The national average price of gasoline has fallen $1.11, or 22%, to $3.91 since hitting a record $5.02 on June 14. It’s been down every day since then. This would save families $100 a month on average. Wholesale gasoline futures point to lower gas prices in the coming weeks and months.
Owen Chen, a retail analyst at Cowen, said Target has always had a bigger problem with a sudden shift in consumer spending than Walmart, which gets more than half of grocery sales, while Target is close to 20%. Walmart also had to deliver sales on its non-essential general merchandise in the quarter.
Walmart has always been competing more for lower prices, an advantage at a time when middle- and upper-income shoppers are wary of higher prices. Walmart executives reported that they saw more business from those high-income families last quarter, a statement that encouraged their investors.

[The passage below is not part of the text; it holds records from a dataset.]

(* ===== verification/FecKeys.v ===== *)
(** * The parity keys of a session

    The FEC encoder of the sending port and the FEC decoder of the receive side each
    hold a cipher of their own.  The data path never replaces them; only the handshake
    does, when it creates a session or begins a key epoch.  So in every state the
    server can reach they are the ciphers derived from the salts the session announces. *)
From S2P Require Import Prelude Protocol Utils Crypto Xor Fec Buffer Reorder RxActor Adaptive Queue Port PortSpec VSwitch Pool Brutal PeerInfo Session SessionSpec SessionGuard.

(** ** The data path keeps the ciphers *)

Section DataPath.
Context `{FrameChannel} `{CryptoPrims}.
Context (k : cpu).

(** The cipher of a port's encoder and of an actor's decoder, if there is one. *)
Definition port_fec_key (p : AsyncPort) : option (option InnerCipher) := fe_ic <$> po_encoder p.
Definition actor_fec_key (a : RxActorState) : option (option InnerCipher) := fd_ic <$> ra_fec a.

Lemma add_keeps_key e seq data : fe_ic (FecEncoder_add k e seq data).1 = fe_ic e.
Proof using. unfold FecEncoder_add. by repeat case_match. Qed.
Lemma path_count_keeps_key e n : fe_ic (set_physical_path_count e n) = fe_ic e.
Proof using. unfold set_physical_path_count. repeat case_match; done. Qed.
Lemma fec_step_keeps p seq data : port_fec_key (fec_step k p seq data).1.1 = port_fec_key p.
Proof using.
  unfold fec_step, port_fec_key. destruct (po_encoder_enabled p); [|done]. destruct (po_encoder p) as [e|] eqn:E; [|cbn; by rewrite ?E].
  destruct (FecTxModeState_observe _ _ _ _) as [mode ?].
  pose proof (add_keeps_key (set_physical_path_count e (zlen (po_backends p))) seq data) as Ha.
  destruct (FecEncoder_add _ _ _ _) as [e' par]. cbn in *. by rewrite Ha, path_count_keeps_key.
Qed.
Lemma select_keeps p n now : port_fec_key (selected_data_backend_index p n now).1 = port_fec_key p.
Proof using. unfold selected_data_backend_index. by destruct (pick _ _ _ _ _) as [[? ?] ?]. Qed.
Lemma fallback_keeps p bs skip seq data c : port_fec_key (fallback_send p bs skip seq data c).1 = port_fec_key p.
Proof using. unfold fallback_send. by destruct (fallback_loop _ _ _ _ _ _) as [? []]. Qed.
Lemma send_any_keeps p i seq data c : port_fec_key (send_data_payload_to_any p i seq data c).1 = port_fec_key p.
Proof using.
  unfold send_data_payload_to_any. destruct i as [i|]; [|apply fallback_keeps]. case_match; [|apply fallback_keeps].
  destruct (attempt _ _ _ _ _) as [bs []]; [done|apply fallback_keeps].
Qed.
Lemma send_payload_keeps p i seq data : port_fec_key (send_payload_to p i seq data).1 = port_fec_key p.
Proof using. unfold send_payload_to. destruct (po_backends p !! i); [|done]. by destruct (try_send_payload_to _ _ _) as [? []]. Qed.
Lemma parity_index_keeps p i : port_fec_key (parity_backend_index p i).1 = port_fec_key p.
Proof using. unfold parity_backend_index. by destruct (_ =? 0)%nat. Qed.
Lemma send_parity_keeps p i par : port_fec_key (send_parity p i par) = port_fec_key p.
Proof using.
  unfold send_parity. destruct (_ <? _)%nat; [done|]. set (p0 := po_set_fec _ _ _ _ _ _).
  pose proof (parity_index_keeps p0 i) as Hk1. destruct (parity_backend_index p0 i) as [p1 [j|]]; cbn [fst] in Hk1; [|done].
  pose proof (send_payload_keeps p1 j 0 (Owned par)) as Hk2. destruct (send_payload_to p1 j 0 _) as [p2 n]. cbn [fst] in Hk2.
  transitivity (port_fec_key p2); [by destruct (n =? 0)|]. by rewrite Hk2, Hk1.
Qed.
Lemma write_payload_keeps p frame now : port_fec_key (write_payload k p frame now) = port_fec_key p.
Proof using.
  unfold write_payload, next_seq. destruct (_ =? 0)%nat; [done|]. destruct (_ =? 0)%nat; [done|].
  destruct (negb _); [done|]. destruct (_ =? U32_MAX); [done|]. set (p1 := po_set_seq _ _ _). set (s1 := po_tx_seq p + 1).
  transitivity (port_fec_key p1); [|done]. unfold send_numbered.
  pose proof (fec_step_keeps p1 s1 (as_slice frame)) as Hk1. destruct (fec_step k p1 s1 _) as [[p2 par] c]. cbn [fst] in Hk1.
  pose proof (select_keeps p2 (zlen (as_slice frame)) now) as Hk2. destruct (selected_data_backend_index p2 _ now) as [p3 sel]. cbn [fst] in Hk2.
  pose proof (send_any_keeps p3 sel s1 frame c) as Hk3. destruct (send_data_payload_to_any p3 _ _ _ _) as [p4 i]. cbn [fst] in Hk3.
  destruct par; [rewrite send_parity_keeps|]; congruence.
Qed.

Lemma fold_keeps {A} (f : AsyncPort -> A -> AsyncPort) l : forall p,
  (forall p x, port_fec_key (f p x) = port_fec_key p) -> port_fec_key (foldl f p l) = port_fec_key p.
Proof using. induction l as [|x l IH]; intros p Hf; [done|]. cbn. by rewrite IH, Hf. Qed.
Lemma write_owned_keeps p frame now : port_fec_key (write_owned_payload k p frame now) = port_fec_key p.
Proof using. unfold write_owned_payload, dispatch_enqueued. repeat case_match; try done. apply write_payload_keeps. Qed.
Lemma write_batch_keeps p frames now : port_fec_key (write_payload_batch k p frames now) = port_fec_key p.
Proof using.
  unfold write_payload_batch. destruct (po_dispatch_tx p); [apply fold_keeps; intros; apply write_owned_keeps|].
  assert (He : port_fec_key (foldl (fun p data => write_payload k p data now) p frames) = port_fec_key p)
    by (apply fold_keeps; intros; apply write_payload_keeps).
  destruct (po_backends p) as [|b [|]]; [done| |done]. destruct (po_encoder_enabled p); [done|].
  destruct (be_owned_batches b) as [q|]; [|done]. unfold write_batch_locked, port_fec_key. cbn [po_set_backends po_encoder].
  assert (Hb : forall l a, fe_ic <$> po_encoder (ba_port (foldl (batch_item q) a l)) = fe_ic <$> po_encoder (ba_port a)).
  { intros l. induction l as [|f l IH]; intros a; [done|]. cbn. rewrite IH. unfold batch_item, next_seq. by repeat case_match; simplify_eq. }
  by rewrite Hb.
Qed.
Lemma number_batch_keeps batch : forall p l n,
  port_fec_key (foldl (fun (acc : AsyncPort * list VPNFrame * Z) f =>
    let '(p, frames, bytes) := acc in
    match next_seq p with
    | (p, Some seq) => (p, frames ++ [{| vf_seq := seq; vf_data := f |}], bytes + zlen (as_slice f))
    | (p, None) => (drop_n p 1, frames, bytes)
    end) (p, l, n) batch).1.1 = port_fec_key p.
Proof using.
  induction batch as [|f batch IH]; intros p l n; [done|]. cbn [foldl].
  destruct (next_seq p) as [p1 r] eqn:E. assert (Hk1 : port_fec_key p1 = port_fec_key p) by (unfold next_seq in E; by case_match; simplify_eq).
  destruct r; rewrite IH; done.
Qed.
Lemma send_each_keeps p i frames : port_fec_key (send_each p i frames) = port_fec_key p.
Proof using.
  unfold send_each. apply fold_keeps. intros p' f. pose proof (send_payload_keeps p' i (vf_seq f) (vf_data f)) as Hs.
  destruct (send_payload_to _ _ _ _) as [p1 n]. cbn [fst] in Hs. by destruct (n =? 0).
Qed.
Lemma push_loop_keeps turns : forall p i frames n, port_fec_key (push_loop turns p i frames n).1 = port_fec_key p.
Proof using.
  induction turns as [|t IH]; intros p i frames n; [by destruct frames|]. destruct frames as [|f l]; [done|]. cbn [push_loop].
  destruct (po_backends p !! i) as [b|]; [|done]. destruct (be_owned_batches b) as [q|]; [|cbn [fst]; apply (send_each_keeps p i (f :: l))].
  destruct (push_prefix _ _ _ _) as [[b' rest] n']. destruct rest; [done|]. case_match; [|done]. by rewrite IH.
Qed.
Lemma dispatch_batch_keeps p batch n now : port_fec_key (dispatch_owned_batch k p batch n now) = port_fec_key p.
Proof using.
  unfold dispatch_owned_batch. case_match; [done|]. destruct (po_encoder_enabled p); [apply fold_keeps; intros; apply write_payload_keeps|].
  case_match; [done|]. pose proof (select_keeps p n now) as Hk1. destruct (selected_data_backend_index p n now) as [p1 [i|]]; [|done].
  cbn [fst] in Hk1. unfold number_batch. pose proof (number_batch_keeps batch p1 [] 0) as Hk2.
  destruct (foldl _ _ batch) as [[p2 frames] bytes]. cbn [fst] in Hk2.
  pose proof (push_loop_keeps (S (length (po_backends p2))) p2 i frames bytes) as Hk3.
  destruct (push_loop _ _ _ _ _) as [p3 rest]. cbn [fst] in Hk3. transitivity (port_fec_key p3); [done|congruence].
Qed.

(** Whatever is written, dispatched, taken, joined or left: the encoder's cipher stays. *)
Lemma port_run_keeps_key ops : forall p, port_fec_key (port_run k p ops).1 = port_fec_key p.
Proof using.
  induction ops as [|op ops IH]; intros p; [done|]. cbn [port_run].
  assert (Hk1 : port_fec_key (port_step k p op).1 = port_fec_key p).
  { destruct op as [frame now|frames now| |ready now|i budget|b|ch]; cbn [port_step fst].
    - apply write_owned_keeps.
    - apply write_batch_keeps.
    - unfold enable_dispatch. by case_match.
    - unfold dispatch_turn. repeat case_match; try done. by rewrite dispatch_batch_keeps.
    - unfold writer_pop. repeat case_match; try done.
    - done.
    - done. }
  destruct (port_step k p op) as [p1 o1]. cbn [fst] in Hk1. specialize (IH p1). destruct (port_run k p1 ops) as [p2 o2].
  cbn [fst] in *. congruence.
Qed.

Lemma on_data_keeps_key d s data e : fd_ic (on_data_actor k d s data e).1 = fd_ic d.
Proof using.
  assert (Hr : forall e, fd_ic (maybe_retire_old_groups_actor d e) = fd_ic d)
    by (intros e'; unfold maybe_retire_old_groups_actor; by repeat case_match).
  unfold on_data_actor. repeat case_match; simplify_eq; cbn; try done; apply Hr.
Qed.
Lemma on_control_keeps_key d payload e : fd_ic (on_control_actor k d payload e).1 = fd_ic d.
Proof using.
  assert (Hr : forall d e, fd_ic (maybe_retire_old_groups_actor d e) = fd_ic d)
    by (intros d' e'; unfold maybe_retire_old_groups_actor; by repeat case_match).
  assert (Hs : forall d g kk lens body, fd_ic (store_parity k d g kk lens body).1 = fd_ic d).
  { intros d' g kk lens body. unfold store_parity. repeat case_match; done. }
  unfold on_control_actor. repeat case_match; try done.
  - unfold on_parity_actor. repeat case_match; simplify_eq; cbn; try done; rewrite ?Hr; try done.
    all: match goal with E : store_parity _ ?x ?g ?kk ?l ?b = _ |- _ => pose proof (Hs x g kk l b) as Hx; rewrite E in Hx; cbn in Hx; by rewrite Hx, ?Hr end.
  - unfold handle_mode_control_actor. repeat case_match; cbn; rewrite ?Hr; done.
Qed.
Lemma process_item_keeps_key st it : actor_fec_key (process_item k st it).1.1 = actor_fec_key st.
Proof using.
  unfold process_item, actor_fec_key. destruct (rf_seq it =? 0).
  - destruct (ra_fec st) as [d|] eqn:E; [|cbn; by rewrite ?E].
    pose proof (on_control_keeps_key d (rf_data it) (rb_expected_seq (ra_reorder st))) as Hc.
    destruct (on_control_actor _ _ _ _) as [d' [[[rs rf]|]|]]; cbn in *; repeat case_match; cbn; by rewrite Hc.
  - set (fr := match ra_fec st with Some dec => _ | None => _ end). assert (Hf : fd_ic <$> fr.1 = fd_ic <$> ra_fec st).
    { unfold fr. destruct (ra_fec st) as [d|]; [|done].
      pose proof (on_data_keeps_key d (rf_seq it) (rf_data it) (rb_expected_seq (ra_reorder st))) as Hd.
      destruct (on_data_actor _ _ _ _ _). cbn in *. by rewrite Hd. }
    destruct fr as [fec rec]. cbn [fst] in Hf. destruct (is_duplicate _ _) as [dd dup].
    repeat case_match; simplify_eq; cbn; done.
Qed.
(** Whatever arrives and whenever the timer polls: the decoder's cipher stays. *)
Lemma rx_step_keeps_key st op : actor_fec_key (rx_step k st op).1.1 = actor_fec_key st.
Proof using.
  destruct op as [g items|now]; cbn [rx_step].
  - unfold process_batch. destruct items as [|it items]; [done|]. destruct (negb _); [done|].
    revert st. generalize (it :: items). clear it items. intros items. induction items as [|it items IH]; intros st; [done|].
    cbn [process_items]. pose proof (process_item_keeps_key st it) as Hi. destruct (process_item k st it) as [[st1 o1] [e|]]; [done|].
    cbn [fst] in Hi. specialize (IH st1). destruct (process_items k st1 items) as [[st2 o2] e2]. cbn [fst] in *. congruence.
  - unfold actor_flush_timeout_into. by destruct (flush_timeout_into _ _).
Qed.

(** The decoder of a session without an actor, likewise. *)
Lemma decoder_keeps_key d progress s data payload :
  fd_ic (on_data k d progress s data).1 = fd_ic d /\ fd_ic (on_control k d progress payload).1 = fd_ic d.
Proof using.
  assert (Hr : forall d, fd_ic (maybe_retire_old_groups_locked d progress) = fd_ic d)
    by (intros d'; unfold maybe_retire_old_groups_locked; by repeat case_match).
  assert (Hc : forall d, fd_ic (cleanup_by_reorder_progress d progress) = fd_ic d)
    by (intros d'; unfold cleanup_by_reorder_progress; case_match; [done|apply Hr]).
  assert (Hs : forall d g kk lens body, fd_ic (store_parity k d g kk lens body).1 = fd_ic d).
  { intros d' g kk lens body. unfold store_parity. repeat case_match; done. }
  assert (Hl : forall d, fd_ic (on_data_locked k d s data).1 = fd_ic d).
  { intros d'. unfold on_data_locked. repeat case_match; simplify_eq; done. }
  split.
  - unfold on_data. repeat case_match; cbn; rewrite ?Hl, ?Hc; done.
  - unfold on_control. repeat case_match; try done.
    + unfold on_parity_strict. repeat case_match; simplify_eq; cbn; try done; rewrite ?Hr, ?Hc; try done.
      all: match goal with E : store_parity _ ?x ?g ?kk ?l ?b = _ |- _ => pose proof (Hs x g kk l b) as Hx; rewrite E in Hx; cbn in Hx; by rewrite Hx, ?Hr, ?Hc end.
    + unfold handle_mode_control. repeat case_match; cbn; rewrite ?Hr, ?Hc; done.
Qed.
End DataPath.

For Chen, though, the numbers suggest they’re not getting those high-income shoppers out of Target’s traditional customers.
“I think the traffic numbers [de la tienda] Target shows they have done a good job of retaining customers,” he said. The number of customers who made purchases at Target increased 2.7% year over year in the quarter just ended. That’s a 20% increase over the same period in 2019, before the pandemic.
Target’s stock has underperformed some of its competitors, down 28% so far this year, compared to a drop of just 5% at Walmart. Schaefer said he wouldn’t be surprised if Target’s stock continues to fall, because he thinks it’s overvalued by as much as 30%. However, he does not believe that this means that the target is in a bad position for the future.
“I’ll stay on the track,” he said. “The pace of growth during a pandemic will never be sustainable. It will continue to grow, but not at the same pace.”